» The task: Copy out exactly the lines from the first line of the material below through the line containing "constraint violations of", and nothing beyond them.
== == ==
(* ===== verification/Store.v ===== *)
(** * The store: SQL statements on the shared state

    Models [src/internal/store] ([store.go], [worker.go], [assignment.go],
    [question.go], [benchmark_set.go], [epoch.go], [merkle.go], [config.go]).
    A store function is a program with one SQL statement: a query returns rows
    and leaves the database alone, an UPDATE, INSERT or DELETE returns what the
    driver reports ([RowsAffected], the RETURNING row) and the new database,
    constraint violations of the schema included.  The text of the error that a
    function wraps around the driver's error is kept.

    [store.Store.Tx] is [Prog.Tx].  The columns that the program never reads
    back are kept all the same.

    The lemmas give the rule of a statement for [wp] and for [run]; what the
    statements keep of the tables is in [Lifecycle]. *)

From S2P Require Import Prelude Float64 GoLang Model Prog Tables.
#[local] Open Scope prog_scope.

(** A query: its result, and no change. *)
Definition query {X} (msg : string) (f : SqlEnv -> DB -> result X) : Prg (result X) :=
  Sql (fun env d => (f env d, d)) (fun r => Ret (wrap_error msg r)).

(** A statement that changes the database. *)
Definition exec {X} (msg : string) (f : SqlEnv -> DB -> result X * DB) : Prg (result X) :=
  Sql f (fun r => Ret (wrap_error msg r)).

(** The first row of a query, or [nil] when there is none
    ([sql.ErrNoRows]). *)
Definition first_row {X} (l : list X) : option X := head l.

(** The rules of the two, outside a transaction. *)
Section Rules.
Context {C : Clocks}.
Variable Fault : string -> Prop.
Variable Reply : forall req, Response req -> Prop.
Abbreviation wp_in := (wp_in (C := C) Fault Reply).

Lemma wp_in_query {X} R G msg (f : SqlEnv -> DB -> result X) Q (s : St) :
  wp_in false R G (query msg f) Q false s <->
  forall s', R s s' ->
    (forall m, Fault m -> Q (Err (Wrapped msg (Failure m))) false s') /\
    (forall env, sql_time C env -> G s' s' /\ Q (wrap_error msg (f env (db s'))) false s').
Proof using.
  unfold query, Prog.wp_in. cbn. split; intros H s' Hs; destruct (H s' Hs) as [Hf Hn]; (split; [exact Hf|]);
    intros env Henv; destruct (Hn env Henv); destruct s'; auto.
Qed.

Lemma wp_in_exec {X} R G msg (f : SqlEnv -> DB -> result X * DB) Q (s : St) :
  wp_in false R G (exec msg f) Q false s <->
  forall s', R s s' ->
    (forall m, Fault m -> Q (Err (Wrapped msg (Failure m))) false s') /\
    (forall env, sql_time C env -> G s' {| s' with db := snd (f env (db s')) |} /\
       Q (wrap_error msg (fst (f env (db s')))) false {| s' with db := snd (f env (db s')) |}).
Proof using. reflexivity. Qed.

(** Inside a transaction nobody interferes; after a failure every statement
    fails. *)
Lemma wp_in_query_tx {X} G msg (f : SqlEnv -> DB -> result X) Q ab (s : St) :
  wp_in true eq G (query msg f) Q ab s <->
  if ab then Q (Err (Wrapped msg (Failure "current transaction is aborted"))) true s
  else (forall m, Fault m -> Q (Err (Wrapped msg (Failure m))) true s) /\
       (forall env, sql_time C env -> G s s /\ Q (wrap_error msg (f env (db s))) (negb (is_ok (f env (db s)))) s).
Proof using.
  unfold query, Prog.wp_in. cbn. split.
  - intros H. specialize (H s eq_refl). destruct ab, s; exact H.
  - intros H s' <-. destruct ab, s; exact H.
Qed.

Lemma wp_in_exec_tx {X} G msg (f : SqlEnv -> DB -> result X * DB) Q ab (s : St) :
  wp_in true eq G (exec msg f) Q ab s <->
  if ab then Q (Err (Wrapped msg (Failure "current transaction is aborted"))) true s
  else (forall m, Fault m -> Q (Err (Wrapped msg (Failure m))) true s) /\
       (forall env, sql_time C env -> G s {| s with db := snd (f env (db s)) |} /\
          Q (wrap_error msg (fst (f env (db s)))) (negb (is_ok (fst (f env (db s)))))
            {| s with db := snd (f env (db s)) |}).
Proof using.
  unfold exec, Prog.wp_in. cbn. split.
  - intros H. exact (H s eq_refl).
  - intros H s' <-. exact H.
Qed.
End Rules.

(** The same where the clocks may show anything. *)
Section AnyTime.
Variable Fault : string -> Prop.
Variable Reply : forall req, Response req -> Prop.
Abbreviation wp := (wp Fault Reply).

Lemma any_time_forall (Q : SqlEnv -> Prop) : (forall env, sql_time any_time env -> Q env) <-> forall env, Q env.
Proof using. split; intros H env; [apply H; exact I|intros _; apply H]. Qed.

Lemma wp_query {X} R G msg (f : SqlEnv -> DB -> result X) Q (s : St) :
  wp false R G (query msg f) Q false s <->
  forall s', R s s' ->
    (forall m, Fault m -> Q (Err (Wrapped msg (Failure m))) false s') /\
    (forall env, G s' s' /\ Q (wrap_error msg (f env (db s'))) false s').
Proof using. rewrite wp_in_query. setoid_rewrite any_time_forall. reflexivity. Qed.

Lemma wp_exec {X} R G msg (f : SqlEnv -> DB -> result X * DB) Q (s : St) :
  wp false R G (exec msg f) Q false s <->
  forall s', R s s' ->
    (forall m, Fault m -> Q (Err (Wrapped msg (Failure m))) false s') /\
    (forall env, G s' {| s' with db := snd (f env (db s')) |} /\
       Q (wrap_error msg (fst (f env (db s')))) false {| s' with db := snd (f env (db s')) |}).
Proof using. rewrite wp_in_exec. setoid_rewrite any_time_forall. reflexivity. Qed.

Lemma wp_query_tx {X} G msg (f : SqlEnv -> DB -> result X) Q ab (s : St) :
  wp true eq G (query msg f) Q ab s <->
  if ab then Q (Err (Wrapped msg (Failure "current transaction is aborted"))) true s
  else (forall m, Fault m -> Q (Err (Wrapped msg (Failure m))) true s) /\
       (forall env, G s s /\ Q (wrap_error msg (f env (db s))) (negb (is_ok (f env (db s)))) s).
Proof using. rewrite wp_in_query_tx. destruct ab; [reflexivity|]. rewrite any_time_forall. reflexivity. Qed.

Lemma wp_exec_tx {X} G msg (f : SqlEnv -> DB -> result X * DB) Q ab (s : St) :
  wp true eq G (exec msg f) Q ab s <->
  if ab then Q (Err (Wrapped msg (Failure "current transaction is aborted"))) true s
  else (forall m, Fault m -> Q (Err (Wrapped msg (Failure m))) true s) /\
       (forall env, G s {| s with db := snd (f env (db s)) |} /\
          Q (wrap_error msg (fst (f env (db s)))) (negb (is_ok (fst (f env (db s)))))
            {| s with db := snd (f env (db s)) |}).
Proof using. rewrite wp_in_exec_tx. destruct ab; [reflexivity|]. rewrite any_time_forall. reflexivity. Qed.
End AnyTime.

(** A query, or a statement that changes the database, run alone. *)
Lemma run_query {X} (E : ServerEnv) msg (f : SqlEnv -> DB -> result X) n (s : St) : (forall t s, interfere E t s = s) ->
  run E false (query msg f) (mkPos n false) s =
  (match fault E n with Some m => Err (Wrapped msg (Failure m)) | None => wrap_error msg (f (sql_env E n) (db s)) end,
   s, mkPos (S n) false).
Proof.
  intros Hi. unfold query. cbn [run]. rewrite Hi. unfold run_stmt. cbn.
  destruct s as [d m], (fault E n); cbn; [reflexivity|]. destruct (f _ _); reflexivity.
Qed.

Lemma run_exec {X} (E : ServerEnv) msg (f : SqlEnv -> DB -> result X * DB) n (s : St) : (forall t s, interfere E t s = s) ->
  run E false (exec msg f) (mkPos n false) s =
  (match fault E n with Some m => Err (Wrapped msg (Failure m)) | None => wrap_error msg (fst (f (sql_env E n) (db s))) end,
   {| s with db := match fault E n with Some _ => db s | None => snd (f (sql_env E n) (db s)) end |}, mkPos (S n) false).
Proof.
  intros Hi. unfold exec. cbn [run]. rewrite Hi. unfold run_stmt. cbn.
  destruct (fault E n); cbn; [reflexivity|]. destruct (f _ _) as [[x|e] d']; reflexivity.
Qed.

(** A query, its error wrapped, and what follows, when nothing fails. *)
Lemma run_bind_query {X Y} (E : ServerEnv) msg msg2 (f : SqlEnv -> DB -> result X) (k : X -> Prg (result Y)) n (s : St) :
  (forall t, fault E t = None) -> (forall t s, interfere E t s = s) ->
  run E false (bind_ok (wrapped msg2 (query msg f)) k) (mkPos n false) s =
  match f (sql_env E n) (db s) with
  | Ok x => run E false (k x) (mkPos (S n) false) s
  | Err e => (Err (Wrapped msg2 (Wrapped msg e)), s, mkPos (S n) false)
  end.
Proof.
  intros Hf Hi. unfold bind_ok, wrapped. rewrite !run_bind, run_query, Hf by exact Hi.
  destruct (f _ _); reflexivity.
Qed.

Section Store.
Context {P : Postgres}.

(** ** store.go *)

(** What a [Store] runs its statements on: the connection pool, or a
    transaction. The statements below are the same on both. *)
Inductive DBTX := OnDB | OnTx.

(** [New]. *)
Definition New : DBTX := OnDB.

(** [s.Tx(fn)]: [fn] gets a store on the transaction; a store that is on one
    already runs [fn] in it. *)
Definition Store_Tx {X} (db : DBTX) (fn : DBTX -> Prg (result X)) : Prg (result X) :=
  match db with
  | OnTx => fn OnTx
  | OnDB => Tx (fn OnTx) Ret
  end.

(** ** worker.go *)

Definition find_worker (address : string) (d : DB) : option Worker :=
  List.find (fun w => bool_decide (w_Address w = address)) (workers d).

Definition GetWorker (address : string) : Prg (result (option Worker)) :=
  query "get miner" (fun _ d => Ok (find_worker address d)).

(** INSERT ... ON CONFLICT DO NOTHING RETURNING: a row when it was inserted. *)
Definition insert_worker (address : string) (env : SqlEnv) (d : DB) : result (option Worker) * DB :=
  match find_worker address d with
  | Some _ => (Ok None, d)
  | None =>
      let w := mkWorker address None 0 None (sql_now env) in
      (Ok (Some w), {| d with workers := workers d ++ [w] |})
  end.

Definition CreateWorker (address : string) : Prg (result (option Worker)) :=
  let? w := exec "create worker" (insert_worker address) in
  match w with
  | None => GetWorker address
  | Some w => Ret (Ok (Some w))
  end.

Definition update_worker (address : string) (u : Worker -> Worker) (d : DB) : DB :=
  {| d with workers := update_rows (fun w => bool_decide (w_Address w = address)) u (workers d) |}.

Definition UpdateWorkerLastPollAt (address : string) (t : Z) : Prg (result unit) :=
  exec "update last_poll_at" (fun _ d =>
    (Ok tt, update_worker address (fun w => {| w with w_LastPollAt := Some (pg_timestamp t) |}) d)).

Definition SuspendWorker (address : string) (until violations : Z) : Prg (result unit) :=
  exec "suspend miner" (fun _ d =>
    if int4 violations
    then (Ok tt, update_worker address
                   (fun w => {| w with w_SuspendedUntil := Some (pg_timestamp until);
                                       w_EpochViolations := violations |}) d)
    else (violates "integer out of range", d)).

Definition UnsuspendWorker (address : string) : Prg (result unit) :=
  exec "unsuspend miner" (fun _ d =>
    (Ok tt, update_worker address (fun w => {| w with w_SuspendedUntil := None |}) d)).

(** ** assignment.go *)

Definition find_assignment (id : Z) (d : DB) : option Assignment :=
  List.find (fun a => a_AssignmentID a =? id) (assignments d).

Definition is_claimed (a : Assignment) : bool := bool_decide (a_Status a = AssignmentStatusClaimed).
Definition is_replied (a : Assignment) : bool := bool_decide (a_Status a = AssignmentStatusReplied).
Definition is_scored (a : Assignment) : bool := bool_decide (a_Status a = AssignmentStatusScored).
Definition is_timed_out (a : Assignment) : bool := bool_decide (a_Status a = AssignmentStatusTimedOut).
Definition of_worker (worker : string) (a : Assignment) : bool := bool_decide (a_Worker a = worker).
Definition on_question (q : Z) (a : Assignment) : bool := a_QuestionID a =? q.

(** INSERT INTO assignments: the foreign keys, and the unique index on the
    worker of a claimed assignment.  The identity sequence may skip values. *)
Definition insert_assignment (questionID : Z) (worker : string) (replyDDL : Z)
    (env : SqlEnv) (d : DB) : result Assignment * DB :=
  if negb (existsb (fun q => q_QuestionID q =? questionID) (questions d)) then
    (violates "assignments_question_id_fkey", d)
  else match find_worker worker d with
  | None => (violates "assignments_worker_fkey", d)
  | Some _ =>
      if existsb (fun a => is_claimed a && of_worker worker a) (assignments d) then
        (violates "idx_assignments_one_per_worker", d)
      else
        let id := next_assignment_id d + Z.of_nat (sql_random env) in
        let a := mkAssignment id questionID worker AssignmentStatusClaimed (pg_timestamp replyDDL)
                   None None None fzero 0 (sql_now env) in
        (Ok a, {| d with assignments := assignments d ++ [a]; next_assignment_id := id + 1 |})
  end.

Definition CreateAssignment (questionID : Z) (worker : string) (replyDDL : Z) : Prg (result Assignment) :=
  exec "create assignment" (insert_assignment questionID worker replyDDL).

Definition GetAssignment (id : Z) : Prg (result (option Assignment)) :=
  query "get assignment" (fun _ d => Ok (find_assignment id d)).

(** No ORDER BY: with several rows, any of them. *)
Definition GetAssignmentByWorker (questionID : Z) (worker : string) : Prg (result (option Assignment)) :=
  query "get assignment by miner" (fun env d =>
    Ok (any_row (sql_random env)
          (List.filter (fun a => on_question questionID a && of_worker worker a) (assignments d)))).

Definition FindClaimedAssignment (miner : string) : Prg (result (option Assignment)) :=
  query "find claimed assignment" (fun _ d =>
    Ok (first_row (order_by_desc a_CreatedAt
          (List.filter (fun a => of_worker miner a && is_claimed a) (assignments d))))).

Definition ListAssignmentsByQuestion (questionID : Z) : Prg (result (list Assignment)) :=
  query "list assignments" (fun _ d =>
    Ok (order_by a_CreatedAt (List.filter (on_question questionID) (assignments d)))).

(** An UPDATE of assignments: the affected rows, and the database. *)
Definition update_assignments (p : Assignment -> bool) (u : Assignment -> Assignment) (d : DB) : Z * DB :=
  (count_if p (assignments d), {| d with assignments := update_rows p u (assignments d) |}).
== == ==
» Answer below:
(* ===== verification/Store.v ===== *)
(** * The store: SQL statements on the shared state

    Models [src/internal/store] ([store.go], [worker.go], [assignment.go],
    [question.go], [benchmark_set.go], [epoch.go], [merkle.go], [config.go]).
    A store function is a program with one SQL statement: a query returns rows
    and leaves the database alone, an UPDATE, INSERT or DELETE returns what the
    driver reports ([RowsAffected], the RETURNING row) and the new database,
    constraint violations of the schema included.  The text of the error that a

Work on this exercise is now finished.